(Records from a data collection)
*** Begin section ***

(* ===== verification/TraceFile.v ===== *)
(** * The tracedb file helpers: [file.extend] and [file.append]
      (src/unnamed/part_000, lines 12-68)

    A tracedb [file] is an OS file with the size the program tracks.
    [extend(size)] truncates the file up to [size] more bytes (zeros)
    and [append(data)] writes [data] at the tracked size; both return
    the offset where the new bytes start, and both re-map a memory-mapped
    file, whose error they return.  The file system ([fs.FileManager])
    is not under src/: the bytes are a list, [Truncate] and [WriteAt]
    have the semantics of [os.File], and the file's type and [Mmap] are
    Section context. *)

From S2P Require Import Prelude.

Module TraceFile.

(** [file]: the bytes of the OS file and the tracked [size]. *)
Record file := mkFile { fbytes : list Z; fsize : Z }.

(** [os.File.Truncate(n)]: cut or zero-fill to [n] bytes. *)
Definition truncate_to (n : nat) (bs : list Z) : list Z := take n bs ++ replicate (n - length bs) 0.

(** [os.File.WriteAt(data, off)], past the end zero-filling up to [off]. *)
Definition write_at (bs data : list Z) (off : nat) : list Z :=
  take off bs ++ replicate (off - length bs) 0 ++ data ++ drop (off + length data) bs.

Section File.

(** [f.FileManager.Type() == "MemoryMap"] and [Mmap(size)]. *)
Context (isMmap : bool) (mmap : Z -> result unit).

Definition remap (f : file) : result unit := if isMmap then mmap (fsize f) else Ok tt.

(** [extend(size)], [size] a [uint32]: the new file, the offset and the
    error.  A negative [Truncate] size fails. *)
Definition extend (f : file) (sz : Z) : file * Z * result unit :=
  let off := fsize f in
  if off + sz <? 0 then (f, 0, Err errIO) else
  let f' := mkFile (truncate_to (Z.to_nat (off + sz)) (fbytes f)) (off + sz) in
  (f', off, remap f').

(** [append(data)]: [WriteAt] at a negative offset fails. *)
Definition append (f : file) (data : list Z) : file * Z * result unit :=
  let off := fsize f in
  if off <? 0 then (f, 0, Err errIO) else
  let f' := mkFile (write_at (fbytes f) data (Z.to_nat off)) (off + Z.of_nat (length data)) in
  (f', off, remap f').

(** A run of calls, in order. *)
Inductive call := Extend (sz : Z) | Append (data : list Z).

Fixpoint run (f : file) (cs : list call) : file * list Z :=
  match cs with
  | [] => (f, [])
  | c :: cs' =>
    let '(f', off, _) := match c with Extend sz => extend f sz | Append d => append f d end in
    let '(f'', offs) := run f' cs' in (f'', off :: offs)
  end.

End File.

(** ** [openFile] (lines 20-40) *)

Section Open.
(** [fsyst.OpenFile(name, flag, perm)] (the bytes of the file), whether
    [fi.Stat()] and [bigcache.NewBigCache(config)] succeed. *)
Context (osOpenFile : result (list Z)) (statOk cacheOk : bool).

(** [openFile]: the file, its [cacheID] and the error.  An error returns
    the file as far as it was filled in: the size is set by [Stat], the
    [cacheID] after the cache.  [r1] and [r2] are the two
    [rand.Uint32()]; [uint64(r1)<<32 + uint64(r2)] is [uint64]
    arithmetic. *)
Definition openFile (r1 r2 : Z) : file * Z * result unit :=
  match osOpenFile with
  | Err e => (mkFile [] 0, 0, Err e)
  | Ok bs =>
    if negb statOk then (mkFile bs 0, 0, Err errIO) else
    let f := mkFile bs (Z.of_nat (length bs)) in
    if negb cacheOk then (f, 0, Err errIO) else
    (f, wrap 64 (wrap 64 (Z.shiftl (wrap 64 r1) 32) + wrap 64 r2), Ok tt)
  end.

End Open.

(** ** [writeMarshalableAt] and [readUnmarshalableAt] (lines 69-85) *)

(** [os.File.ReadAt(buf, off)] into a buffer of [n] bytes: [io.EOF] when
    the file ends first. *)
Definition read_at (bs : list Z) (n : nat) (off : Z) : result (list Z) :=
  if off <? 0 then Err errIO else
  let r := take n (drop (Z.to_nat off) bs) in
  if bool_decide (length r < n)%nat then Err errEOF else Ok r.

Section Marshal.
Context {A : Type}.

(** [f.writeMarshalableAt(m, off)]: [m.MarshalBinary()] then [WriteAt];
    the tracked size is left as it was. *)
Definition writeMarshalableAt (marshal : A -> result (list Z)) (f : file) (m : A) (off : Z)
  : file * result unit :=
  match marshal m with
  | Err e => (f, Err e)
  | Ok buf =>
    if off <? 0 then (f, Err errIO) else (mkFile (write_at (fbytes f) buf (Z.to_nat off)) (fsize f), Ok tt)
  end.

(** [f.readUnmarshalableAt(m, size, off)]: [size] is a [uint32]. *)
Definition readUnmarshalableAt (unmarshal : list Z -> result A) (f : file) (size off : Z) : result A :=
  buf <-- read_at (fbytes f) (Z.to_nat (wrap 32 size)) off ;; unmarshal buf.

End Marshal.

Lemma read_at_write_at bs data off :
  read_at (write_at bs data off) (length data) (Z.of_nat off) = Ok data.
Proof.
  unfold read_at, write_at. rewrite (proj2 (Z.ltb_ge _ _)) by lia. rewrite Nat2Z.id.
  assert (Hl : length (take off bs ++ replicate (off - length bs) 0) = off)
    by (rewrite length_app, length_take, length_replicate; lia).
  rewrite app_assoc, drop_app_length' by (symmetry; exact Hl). rewrite take_app_length.
  by rewrite bool_decide_false by lia.
Qed.

(** A value written at [off] and read back with its own size. *)
Lemma readUnmarshalableAt_write {A} (marshal : A -> result (list Z)) (unmarshal : list Z -> result A) f m off buf :
  marshal m = Ok buf -> 0 <= off -> Z.of_nat (length buf) < 2 ^ 32 ->
  readUnmarshalableAt unmarshal (writeMarshalableAt marshal f m off).1 (Z.of_nat (length buf)) off =
    unmarshal buf.
Proof.
  intros Hm Ho Hl. unfold writeMarshalableAt. rewrite Hm, (proj2 (Z.ltb_ge _ _)) by lia.
  unfold readUnmarshalableAt. cbn [fst fbytes]. rewrite wrap_small by (unfold in_uint; lia).
  rewrite Nat2Z.id. rewrite <- (Z2Nat.id off) at 2 by lia. by rewrite read_at_write_at.
Qed.

(** ** The file grows as the calls say *)

(** The bytes a call adds, and where each call's bytes start. *)
Definition call_bytes (c : call) : list Z :=
  match c with Extend sz => replicate (Z.to_nat sz) 0 | Append d => d end.

Fixpoint starts (base : nat) (cs : list call) : list nat :=
  match cs with
  | [] => []
  | c :: cs' => base :: starts (base + length (call_bytes c)) cs'
  end.

(** [extend] takes a [uint32] size. *)
Definition call_ok (c : call) : Prop :=
  match c with Extend sz => 0 <= sz < 2 ^ 32 | Append _ => True end.

Definition file_ok (f : file) : Prop := fsize f = Z.of_nat (length (fbytes f)).

Lemma extend_grow isMmap mmap f sz :
  file_ok f -> 0 <= sz ->
  (extend isMmap mmap f sz).1 =
    (mkFile (fbytes f ++ replicate (Z.to_nat sz) 0) (fsize f + sz), fsize f).
Proof.
  unfold file_ok, extend. intros Hf Hsz. rewrite (proj2 (Z.ltb_ge _ _)) by lia. cbn [fst].
  unfold truncate_to. rewrite take_ge by lia. repeat f_equal. lia.
Qed.

(** An [extend] whose re-map succeeds. *)
Lemma extend_ok isMmap mmap f sz :
  file_ok f -> 0 <= sz -> (forall z, mmap z = Ok tt) ->
  extend isMmap mmap f sz = (mkFile (fbytes f ++ replicate (Z.to_nat sz) 0) (fsize f + sz), fsize f, Ok tt).
Proof.
  intros Hf Hsz Hm. pose proof (extend_grow isMmap mmap f sz Hf Hsz) as G.
  destruct (extend isMmap mmap f sz) as [[f' off] r] eqn:E. cbn in G. injection G as -> ->.
  f_equal. unfold extend, remap in E. rewrite (proj2 (Z.ltb_ge _ _)) in E by (unfold file_ok in Hf; lia).
  injection E as _ <-. destruct isMmap; [apply Hm|reflexivity].
Qed.

Lemma append_grow isMmap mmap f d :
  file_ok f ->
  (append isMmap mmap f d).1 = (mkFile (fbytes f ++ d) (fsize f + Z.of_nat (length d)), fsize f).
Proof.
  unfold file_ok, append. intros Hf. rewrite (proj2 (Z.ltb_ge _ _)) by lia. cbn [fst].
  unfold write_at. rewrite Hf, Nat2Z.id, take_ge, Nat.sub_diag, drop_ge by (rewrite ?length_app; lia).
  by rewrite app_nil_r.
Qed.

(** [extend] and [append] lay the file out as the concatenation of
    what they add.  From a file whose tracked size is its length, any
    run of [extend] (with [uint32] sizes) and [append] calls, whatever
    their re-map errors, leaves the file holding its old bytes followed
    by each call's bytes in order (zeros for [extend], the data for
    [append]), keeps the tracked size equal to the length, and each call
    returns the offset where its own bytes start. *)
Theorem run_layout isMmap mmap f cs :
  file_ok f -> Forall call_ok cs ->
  let '(f', offs) := run isMmap mmap f cs in
  fbytes f' = fbytes f ++ concat (map call_bytes cs) /\ file_ok f' /\
  offs = map Z.of_nat (starts (length (fbytes f)) cs).
Proof.
  revert f. induction cs as [|c cs IH]; intros f Hf Hcs.
  - cbn. by rewrite app_nil_r.
  - apply Forall_cons in Hcs as [Hc Hcs]. cbn [run].
    destruct (match c with Extend sz => extend isMmap mmap f sz | Append d => append isMmap mmap f d end)
      as [[f1 off] r] eqn:E.
    assert (Hg : f1 = mkFile (fbytes f ++ call_bytes c) (fsize f + Z.of_nat (length (call_bytes c))) /\
                 off = fsize f).
    { destruct c as [sz|d]; cbn in Hc |- *.
      - pose proof (extend_grow isMmap mmap f sz Hf ltac:(lia)) as G. rewrite E in G.
        cbn in G. injection G as -> ->. rewrite length_replicate. split; [do 2 f_equal|]; lia.
      - pose proof (append_grow isMmap mmap f d Hf) as G. rewrite E in G. cbn in G.
        by injection G as -> ->. }
    destruct Hg as [-> ->].
    specialize (IH (mkFile (fbytes f ++ call_bytes c) (fsize f + Z.of_nat (length (call_bytes c)))) ltac:(unfold file_ok in *; cbn [fsize fbytes]; rewrite length_app; lia) Hcs).
    destruct (run isMmap mmap _ cs) as [f' offs]. destruct IH as (Hb & Hok & Ho).
    cbn [fbytes] in Hb, Ho. rewrite length_app in Ho. split_and!.
    + by rewrite Hb, <- app_assoc.
    + done.
    + cbn [starts map]. rewrite Ho. f_equal. exact Hf.
Qed.

Lemma run_layout_witness :
  file_ok (mkFile [1; 2] 2) /\ Forall call_ok [Append [7; 8; 9]; Extend 2; Append [5]] /\
  let '(f', offs) := run true (fun _ => Err errIO) (mkFile [1; 2] 2) [Append [7; 8; 9]; Extend 2; Append [5]] in
  fbytes f' = fbytes (mkFile [1; 2] 2) ++ concat (map call_bytes [Append [7; 8; 9]; Extend 2; Append [5]]) /\
  file_ok f' /\ offs = map Z.of_nat (starts (length (fbytes (mkFile [1; 2] 2))) [Append [7; 8; 9]; Extend 2; Append [5]]).
Proof.
  assert (H1 : file_ok (mkFile [1; 2] 2)) by reflexivity.
  assert (H2 : Forall call_ok [Append [7; 8; 9]; Extend 2; Append [5]])
    by (repeat constructor; cbn; lia).
  split_and!; [exact H1|exact H2|].
  exact (run_layout true (fun _ => Err errIO) _ _ H1 H2).
Defined.

(** ** The cache ID packs the two random halves *)

(** [uint64(r1)<<32 + uint64(r2)] of two [uint32] is [r1 * 2^32 + r2]. *)
Lemma pack32_spec r1 r2 :
  in_uint 32 r1 -> in_uint 32 r2 ->
  wrap 64 (wrap 64 (Z.shiftl (wrap 64 r1) 32) + wrap 64 r2) = r1 * 2 ^ 32 + r2.
Proof.
  intros H1 H2. unfold in_uint in *.
  rewrite !(wrap_small 64 r1), !(wrap_small 64 r2) by (unfold in_uint; lia).
  rewrite Z.shiftl_mul_pow2 by lia. rewrite (wrap_small 64 (r1 * 2 ^ 32)) by (unfold in_uint; nia).
  apply wrap_small. unfold in_uint. nia.
Qed.

(** A file that opens and stats has the size of its bytes, and its
    [cacheID] gives back both random halves: the high 32 bits are [r1]
    and the low 32 bits [r2], so distinct draws give distinct IDs. *)
Theorem openFile_cacheID bs cacheOk r1 r2 :
  cacheOk = true -> in_uint 32 r1 -> in_uint 32 r2 ->
  exists id, openFile (Ok bs) true cacheOk r1 r2 = (mkFile bs (Z.of_nat (length bs)), id, Ok tt) /\
    in_uint 64 id /\ Z.shiftr id 32 = r1 /\ Z.land id (Z.ones 32) = r2.
Proof.
  intros -> H1 H2. exists (r1 * 2 ^ 32 + r2). unfold openFile. cbn -[wrap].
  rewrite pack32_spec by done. unfold in_uint in *. split_and!; [done|nia|nia|..].
  - rewrite Z.shiftr_div_pow2 by lia. rewrite Z.div_add_l by lia. rewrite Z.div_small by lia. lia.
  - rewrite Z.land_ones by lia. rewrite Z.add_comm, Z.mod_add by lia. by apply Z.mod_small.
Qed.

Lemma openFile_cacheID_witness :
  exists id, openFile (Ok [1; 2; 3]) true true 5 7 = (mkFile [1; 2; 3] 3, id, Ok tt) /\
    in_uint 64 id /\ Z.shiftr id 32 = 5 /\ Z.land id (Z.ones 32) = 7.
Proof. apply (openFile_cacheID [1; 2; 3] true 5 7); [reflexivity|unfold in_uint; lia|unfold in_uint; lia]. Defined.

End TraceFile.
Lemma lock_inv_init : lock_inv emptyOS [].
Proof. split; try done; intros ??; rewrite lookup_empty; done. Qed.

(** Closing a handle no held lock uses. *)
Lemma close_inv os held h :
  lock_inv os held -> Forall (fun fl => fd fl <> h) held -> lock_inv (win_close os h).1 held.
Proof.
  intros [Hh Hhd Hf Hl] Hne. unfold win_close. destruct (handles os !! h) eqn:E; [|done]. split; cbn.
  - apply Forall_forall. intros fl Hfl.
    pose proof (proj1 (Forall_forall _ _) Hh fl Hfl) as [Hn (fid & H1 & H2 & H3)].
    pose proof (proj1 (Forall_forall _ _) Hne fl Hfl) as Hfh.
    split; [done|]. exists fid. cbn. rewrite lookup_delete_ne by congruence.
    split_and!; [done|done|]. by apply map_lookup_filter_Some_2.
  - intros h' fid. destruct (decide (h = h')) as [<-|]; [by rewrite lookup_delete_eq|].
    rewrite lookup_delete_ne by done. apply Hhd.
  - done.
  - intros fid h'. rewrite map_lookup_filter_Some. intros [Hs Hh']. cbn in Hh'.
    rewrite lookup_delete_ne by congruence. by apply Hl.
Qed.

(** Removing a name no held lock has. *)
Lemma remove_inv os held n :
  lock_inv os held -> Forall (fun fl => name fl <> n) held -> lock_inv (win_remove os n).1 held.
Proof.
  intros [Hh Hhd Hf Hl] Hne. unfold win_remove. destruct (files os !! n) eqn:E; [|done]. split; cbn; try done.
  - apply Forall_forall. intros fl Hfl.
    pose proof (proj1 (Forall_forall _ _) Hh fl Hfl) as [Hn (fid & H1 & H2 & H3)].
    pose proof (proj1 (Forall_forall _ _) Hne fl Hfl) as Hfn.
    split; [done|]. exists fid. cbn. by rewrite lookup_delete_ne by congruence.
  - intros n' fid. destruct (decide (n = n')) as [<-|]; [by rewrite lookup_delete_eq|].
    rewrite lookup_delete_ne by done. apply Hf.
Qed.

*** End section ***

Task to carry out: Return, word for word, the lines of the data above from the line with "cbn in Hc |- *." through the line with "destruct Hg as [-> ->].", inclusive.

Response to the exercise:
    { destruct c as [sz|d]; cbn in Hc |- *.
      - pose proof (extend_grow isMmap mmap f sz Hf ltac:(lia)) as G. rewrite E in G.
        cbn in G. injection G as -> ->. rewrite length_replicate. split; [do 2 f_equal|]; lia.
      - pose proof (append_grow isMmap mmap f d Hf) as G. rewrite E in G. cbn in G.
        by injection G as -> ->. }
    destruct Hg as [-> ->].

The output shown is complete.